The ROW NUMBER window function has a wide range of uses, much beyond
the apparent ordering requirements. Most of the time, while computing
row numbers, you need to do it in a specified order, which you provide
in the function's window order clause.
However, there are times
when you need to compute row numbers in an arbitrary sequence, or in
other words, in a nondeterministic manner. This might apply to the full
query result or to individual partitions. Assigning unique values to
result in rows, deduplicating data, and returning any row per group are
all examples.
Computing row numbers with non-deterministic order
It's
important to note that assigning row numbers in a non-deterministic
sequence differs from assigning them in random order.
With the former,
it doesn't matter in what order they're allocated, or whether or not the
same row numbers are assigned to the same rows in subsequent executions
of the query.
With the latter, you may assume that subsequent
executions would alter which rows are allocated to which row numbers.

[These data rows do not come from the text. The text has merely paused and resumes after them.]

Definition framework_patterns : list (string * list (string * list string)) :=
  [ ("java",
     [ ("Spring",
        ["@SpringBootApplication"; "@RestController"; "@Service";
         "@Autowired"]);
       ("Jakarta EE", ["@ApplicationScoped"; "@Inject"; "@Path"]);
       ("Hibernate", ["@Entity"; "@Table"; "@Column"]) ]);
    ("python",
     [ ("Django", ["from django"; "models.Model"; "@login_required"]);
       ("Flask", ["from flask import"; "@app.route"; "Flask(__name__)"]);
       ("FastAPI", ["from fastapi import"; "@app.get"; "FastAPI()"]) ]);
    ("javascript",
     [ ("React", ["import React"; "useState"; "useEffect"]);
       ("Vue", ["Vue.component"; "new Vue"; "export default {"]);
       ("Express", ["express()"; "app.get"; "app.post"]) ]);
    ("typescript",
     [ ("Angular", ["@Component"; "@Injectable"; "@NgModule"]);
       ("NestJS", ["@Controller"; "@Injectable"; "@Module"]) ]) ].

(** [framework_patterns[language]], when the language is a key. *)
Fixpoint frameworks_of (language : string)
  (table : list (string * list (string * list string)))
  : option (list (string * list string)) :=
  match table with
  | [] => None
  | (lang, frameworks) :: rest =>
      if String.eqb language lang then Some frameworks
      else frameworks_of language rest
  end.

This article looks at a few alternative methods for computing
nondeterministic row numbers. The goal is to develop a technique that is
both dependable and efficient.
When row number ordering matters?
Now,
Let's see cases when row numbers ordering matters. To visualize this,
let's create some data first. Let's use the previous database we used in
our articles regarding cricketers and IPL.
Let's create a table
'cricketers' and insert some data into it.
CREATE TABLE cricketer
(
id INT NOT NULL PRIMARY KEY,
name VARCHAR(10) NOT NULL,
franchise VARCHAR(11) NOT NULL,
price INT NOT NULL
);
Now, let's insert some data into the table.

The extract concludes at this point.